[Saved data entries]
++++++++

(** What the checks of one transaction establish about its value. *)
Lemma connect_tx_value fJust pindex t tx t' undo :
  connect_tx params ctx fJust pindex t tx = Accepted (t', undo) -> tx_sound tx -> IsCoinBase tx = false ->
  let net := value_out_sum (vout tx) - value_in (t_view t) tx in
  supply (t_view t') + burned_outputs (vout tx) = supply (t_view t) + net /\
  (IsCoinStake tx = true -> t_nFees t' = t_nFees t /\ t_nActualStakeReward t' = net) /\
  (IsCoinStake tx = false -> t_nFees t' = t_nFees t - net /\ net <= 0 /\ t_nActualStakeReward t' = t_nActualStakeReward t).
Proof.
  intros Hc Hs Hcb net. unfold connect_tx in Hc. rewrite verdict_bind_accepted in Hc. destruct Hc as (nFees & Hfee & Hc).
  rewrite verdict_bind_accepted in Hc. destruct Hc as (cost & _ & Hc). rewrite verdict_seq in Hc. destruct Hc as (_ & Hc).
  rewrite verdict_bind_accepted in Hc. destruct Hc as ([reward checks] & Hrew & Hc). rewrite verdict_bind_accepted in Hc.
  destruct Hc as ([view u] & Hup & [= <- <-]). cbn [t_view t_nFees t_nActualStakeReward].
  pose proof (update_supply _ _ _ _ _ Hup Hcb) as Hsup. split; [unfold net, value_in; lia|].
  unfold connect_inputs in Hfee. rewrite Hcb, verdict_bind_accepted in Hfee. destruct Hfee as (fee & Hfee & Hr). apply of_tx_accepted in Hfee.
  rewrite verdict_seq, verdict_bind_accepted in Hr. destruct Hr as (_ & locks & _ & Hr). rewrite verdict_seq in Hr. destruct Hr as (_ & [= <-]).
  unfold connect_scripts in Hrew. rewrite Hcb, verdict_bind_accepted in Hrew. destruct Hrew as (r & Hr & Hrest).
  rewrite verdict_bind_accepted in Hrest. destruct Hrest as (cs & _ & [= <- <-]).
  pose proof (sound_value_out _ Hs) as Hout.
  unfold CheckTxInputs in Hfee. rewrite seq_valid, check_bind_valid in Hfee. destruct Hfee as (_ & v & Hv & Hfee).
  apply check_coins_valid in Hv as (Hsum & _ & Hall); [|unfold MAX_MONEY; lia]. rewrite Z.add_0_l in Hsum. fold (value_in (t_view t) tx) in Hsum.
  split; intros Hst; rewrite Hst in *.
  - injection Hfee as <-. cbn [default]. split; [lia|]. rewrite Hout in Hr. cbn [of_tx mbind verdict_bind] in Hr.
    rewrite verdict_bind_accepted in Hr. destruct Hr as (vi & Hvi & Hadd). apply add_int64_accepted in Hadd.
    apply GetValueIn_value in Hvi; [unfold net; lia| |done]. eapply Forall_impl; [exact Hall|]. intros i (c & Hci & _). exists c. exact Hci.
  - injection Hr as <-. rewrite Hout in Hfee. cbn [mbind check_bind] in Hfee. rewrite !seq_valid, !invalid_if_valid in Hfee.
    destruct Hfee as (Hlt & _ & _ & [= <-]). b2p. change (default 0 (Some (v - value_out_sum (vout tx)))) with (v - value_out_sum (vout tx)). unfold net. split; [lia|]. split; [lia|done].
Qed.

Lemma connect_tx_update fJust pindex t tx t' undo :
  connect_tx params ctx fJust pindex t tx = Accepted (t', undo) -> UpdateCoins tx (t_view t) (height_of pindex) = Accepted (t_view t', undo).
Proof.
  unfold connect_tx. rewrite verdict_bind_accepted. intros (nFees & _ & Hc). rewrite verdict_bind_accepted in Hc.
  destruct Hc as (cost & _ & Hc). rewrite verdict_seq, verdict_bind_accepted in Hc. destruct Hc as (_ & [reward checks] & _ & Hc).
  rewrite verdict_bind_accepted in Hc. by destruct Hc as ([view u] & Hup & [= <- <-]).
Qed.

++++++++

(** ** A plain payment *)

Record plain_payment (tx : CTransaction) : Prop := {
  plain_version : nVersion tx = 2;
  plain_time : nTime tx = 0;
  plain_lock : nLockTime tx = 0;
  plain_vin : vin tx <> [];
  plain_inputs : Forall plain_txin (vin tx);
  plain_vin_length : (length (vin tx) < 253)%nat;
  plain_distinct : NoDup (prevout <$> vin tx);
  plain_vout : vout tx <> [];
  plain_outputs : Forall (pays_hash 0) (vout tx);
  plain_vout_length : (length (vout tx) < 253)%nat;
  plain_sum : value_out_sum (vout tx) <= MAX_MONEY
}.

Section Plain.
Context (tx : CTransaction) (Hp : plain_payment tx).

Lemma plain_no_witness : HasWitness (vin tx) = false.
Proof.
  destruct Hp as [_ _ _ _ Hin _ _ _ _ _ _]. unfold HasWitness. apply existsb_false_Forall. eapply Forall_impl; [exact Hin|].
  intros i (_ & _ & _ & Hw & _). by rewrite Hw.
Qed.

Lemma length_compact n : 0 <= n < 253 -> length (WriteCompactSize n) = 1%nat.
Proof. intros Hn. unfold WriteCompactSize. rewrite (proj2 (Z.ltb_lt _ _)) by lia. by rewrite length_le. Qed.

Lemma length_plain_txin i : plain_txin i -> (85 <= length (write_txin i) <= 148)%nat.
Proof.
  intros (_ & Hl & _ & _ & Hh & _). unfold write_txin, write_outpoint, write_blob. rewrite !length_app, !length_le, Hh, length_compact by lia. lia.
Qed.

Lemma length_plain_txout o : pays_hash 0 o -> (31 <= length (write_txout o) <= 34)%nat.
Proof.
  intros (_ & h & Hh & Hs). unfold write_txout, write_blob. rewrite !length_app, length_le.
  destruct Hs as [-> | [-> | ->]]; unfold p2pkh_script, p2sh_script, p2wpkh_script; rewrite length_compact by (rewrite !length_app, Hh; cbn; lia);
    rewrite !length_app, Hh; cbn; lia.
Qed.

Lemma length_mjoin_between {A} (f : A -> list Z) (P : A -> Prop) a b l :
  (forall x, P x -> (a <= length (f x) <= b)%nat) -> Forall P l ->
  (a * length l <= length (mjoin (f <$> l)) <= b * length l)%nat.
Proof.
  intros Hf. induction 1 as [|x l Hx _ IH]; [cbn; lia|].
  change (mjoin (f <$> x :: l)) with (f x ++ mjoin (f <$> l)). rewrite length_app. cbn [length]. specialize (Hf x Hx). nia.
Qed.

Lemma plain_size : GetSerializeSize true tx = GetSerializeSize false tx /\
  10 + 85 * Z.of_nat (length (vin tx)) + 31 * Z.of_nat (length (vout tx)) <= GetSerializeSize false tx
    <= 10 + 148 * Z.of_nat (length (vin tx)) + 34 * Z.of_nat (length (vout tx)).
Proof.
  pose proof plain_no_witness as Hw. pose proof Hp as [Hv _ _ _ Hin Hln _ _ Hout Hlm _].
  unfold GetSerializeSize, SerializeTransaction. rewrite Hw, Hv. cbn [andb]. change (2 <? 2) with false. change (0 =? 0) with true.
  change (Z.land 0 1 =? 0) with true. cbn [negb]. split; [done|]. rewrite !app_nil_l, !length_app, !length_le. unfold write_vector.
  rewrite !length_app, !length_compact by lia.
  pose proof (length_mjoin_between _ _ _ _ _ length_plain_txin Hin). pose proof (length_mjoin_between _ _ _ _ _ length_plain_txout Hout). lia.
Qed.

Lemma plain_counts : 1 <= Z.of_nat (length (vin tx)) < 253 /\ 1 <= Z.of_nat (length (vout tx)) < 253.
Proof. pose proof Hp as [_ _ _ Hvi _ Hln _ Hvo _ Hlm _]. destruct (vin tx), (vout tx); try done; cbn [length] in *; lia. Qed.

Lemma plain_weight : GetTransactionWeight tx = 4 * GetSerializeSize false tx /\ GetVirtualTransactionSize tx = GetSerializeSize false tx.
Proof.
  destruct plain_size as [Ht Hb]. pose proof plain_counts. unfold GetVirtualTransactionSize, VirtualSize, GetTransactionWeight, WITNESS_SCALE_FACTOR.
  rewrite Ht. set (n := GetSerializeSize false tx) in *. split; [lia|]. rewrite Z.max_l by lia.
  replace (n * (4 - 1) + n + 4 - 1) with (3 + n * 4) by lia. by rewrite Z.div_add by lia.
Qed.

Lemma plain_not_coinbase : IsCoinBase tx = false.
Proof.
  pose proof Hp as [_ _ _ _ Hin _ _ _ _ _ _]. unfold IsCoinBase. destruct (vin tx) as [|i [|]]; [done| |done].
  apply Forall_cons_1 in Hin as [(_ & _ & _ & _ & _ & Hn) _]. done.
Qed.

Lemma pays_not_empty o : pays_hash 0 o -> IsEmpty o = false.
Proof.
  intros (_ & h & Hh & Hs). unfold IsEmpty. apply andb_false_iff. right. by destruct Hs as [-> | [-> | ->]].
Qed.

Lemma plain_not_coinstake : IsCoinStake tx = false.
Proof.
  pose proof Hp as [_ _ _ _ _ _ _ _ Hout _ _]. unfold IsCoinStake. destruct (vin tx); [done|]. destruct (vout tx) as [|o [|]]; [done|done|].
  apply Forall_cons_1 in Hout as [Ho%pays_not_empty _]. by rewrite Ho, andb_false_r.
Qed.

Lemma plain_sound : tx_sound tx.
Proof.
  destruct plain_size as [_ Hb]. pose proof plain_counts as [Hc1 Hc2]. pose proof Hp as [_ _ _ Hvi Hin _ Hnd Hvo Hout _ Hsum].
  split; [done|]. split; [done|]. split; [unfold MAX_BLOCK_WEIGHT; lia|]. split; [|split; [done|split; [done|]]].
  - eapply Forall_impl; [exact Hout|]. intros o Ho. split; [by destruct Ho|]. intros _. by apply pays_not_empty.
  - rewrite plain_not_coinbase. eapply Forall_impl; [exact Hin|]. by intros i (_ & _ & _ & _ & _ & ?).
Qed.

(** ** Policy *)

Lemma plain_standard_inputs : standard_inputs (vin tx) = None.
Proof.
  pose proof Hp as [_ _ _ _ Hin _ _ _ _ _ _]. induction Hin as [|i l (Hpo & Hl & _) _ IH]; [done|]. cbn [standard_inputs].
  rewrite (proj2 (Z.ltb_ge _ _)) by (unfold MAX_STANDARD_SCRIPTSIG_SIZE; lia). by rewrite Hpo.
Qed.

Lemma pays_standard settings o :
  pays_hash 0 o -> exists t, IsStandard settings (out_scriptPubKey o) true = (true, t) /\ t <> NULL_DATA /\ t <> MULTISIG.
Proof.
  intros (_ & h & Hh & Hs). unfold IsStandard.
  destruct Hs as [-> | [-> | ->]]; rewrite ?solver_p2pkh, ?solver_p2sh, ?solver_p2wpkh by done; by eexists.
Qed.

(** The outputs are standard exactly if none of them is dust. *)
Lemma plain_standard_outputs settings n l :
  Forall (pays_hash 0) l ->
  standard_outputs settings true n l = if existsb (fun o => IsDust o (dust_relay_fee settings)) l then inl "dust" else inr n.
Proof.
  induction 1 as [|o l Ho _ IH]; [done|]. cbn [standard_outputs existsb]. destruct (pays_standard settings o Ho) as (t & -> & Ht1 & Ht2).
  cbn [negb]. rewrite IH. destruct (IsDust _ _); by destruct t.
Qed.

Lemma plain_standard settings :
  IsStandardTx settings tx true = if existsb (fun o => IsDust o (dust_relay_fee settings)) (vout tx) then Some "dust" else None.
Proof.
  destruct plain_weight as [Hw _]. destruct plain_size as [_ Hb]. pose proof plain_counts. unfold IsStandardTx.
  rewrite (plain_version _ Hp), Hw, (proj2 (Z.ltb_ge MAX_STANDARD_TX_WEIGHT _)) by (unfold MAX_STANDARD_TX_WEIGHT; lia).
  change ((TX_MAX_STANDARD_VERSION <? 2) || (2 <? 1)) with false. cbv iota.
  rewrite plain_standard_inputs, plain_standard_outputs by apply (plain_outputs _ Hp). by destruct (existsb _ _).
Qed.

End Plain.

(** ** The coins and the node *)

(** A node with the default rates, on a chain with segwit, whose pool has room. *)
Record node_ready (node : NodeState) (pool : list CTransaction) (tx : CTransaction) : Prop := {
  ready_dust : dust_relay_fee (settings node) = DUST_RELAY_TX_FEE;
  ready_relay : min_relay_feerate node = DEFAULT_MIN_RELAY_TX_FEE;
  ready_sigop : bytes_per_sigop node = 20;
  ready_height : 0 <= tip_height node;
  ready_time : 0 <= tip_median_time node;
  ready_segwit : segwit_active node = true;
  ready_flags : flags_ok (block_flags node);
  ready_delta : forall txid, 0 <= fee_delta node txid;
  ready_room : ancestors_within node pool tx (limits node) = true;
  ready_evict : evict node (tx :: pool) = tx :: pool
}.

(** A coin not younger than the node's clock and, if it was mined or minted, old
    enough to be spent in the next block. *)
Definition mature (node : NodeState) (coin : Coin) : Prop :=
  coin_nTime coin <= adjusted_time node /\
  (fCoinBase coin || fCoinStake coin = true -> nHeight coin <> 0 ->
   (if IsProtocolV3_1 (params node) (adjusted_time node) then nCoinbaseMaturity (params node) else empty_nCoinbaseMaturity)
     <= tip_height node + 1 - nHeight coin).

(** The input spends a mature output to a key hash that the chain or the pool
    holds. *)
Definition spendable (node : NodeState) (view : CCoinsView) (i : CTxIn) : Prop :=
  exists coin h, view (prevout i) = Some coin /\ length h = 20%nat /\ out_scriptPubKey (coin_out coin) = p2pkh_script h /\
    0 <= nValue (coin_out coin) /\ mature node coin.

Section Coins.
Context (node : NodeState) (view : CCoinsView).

++++++++

Look through the entries above and quote exactly the lines from the line with "(** What the" to the line with "let net := value_out_sum", counting both of those lines.

■ **TASK RESULT**
(** What the checks of one transaction establish about its value. *)
Lemma connect_tx_value fJust pindex t tx t' undo :
  connect_tx params ctx fJust pindex t tx = Accepted (t', undo) -> tx_sound tx -> IsCoinBase tx = false ->
  let net := value_out_sum (vout tx) - value_in (t_view t) tx in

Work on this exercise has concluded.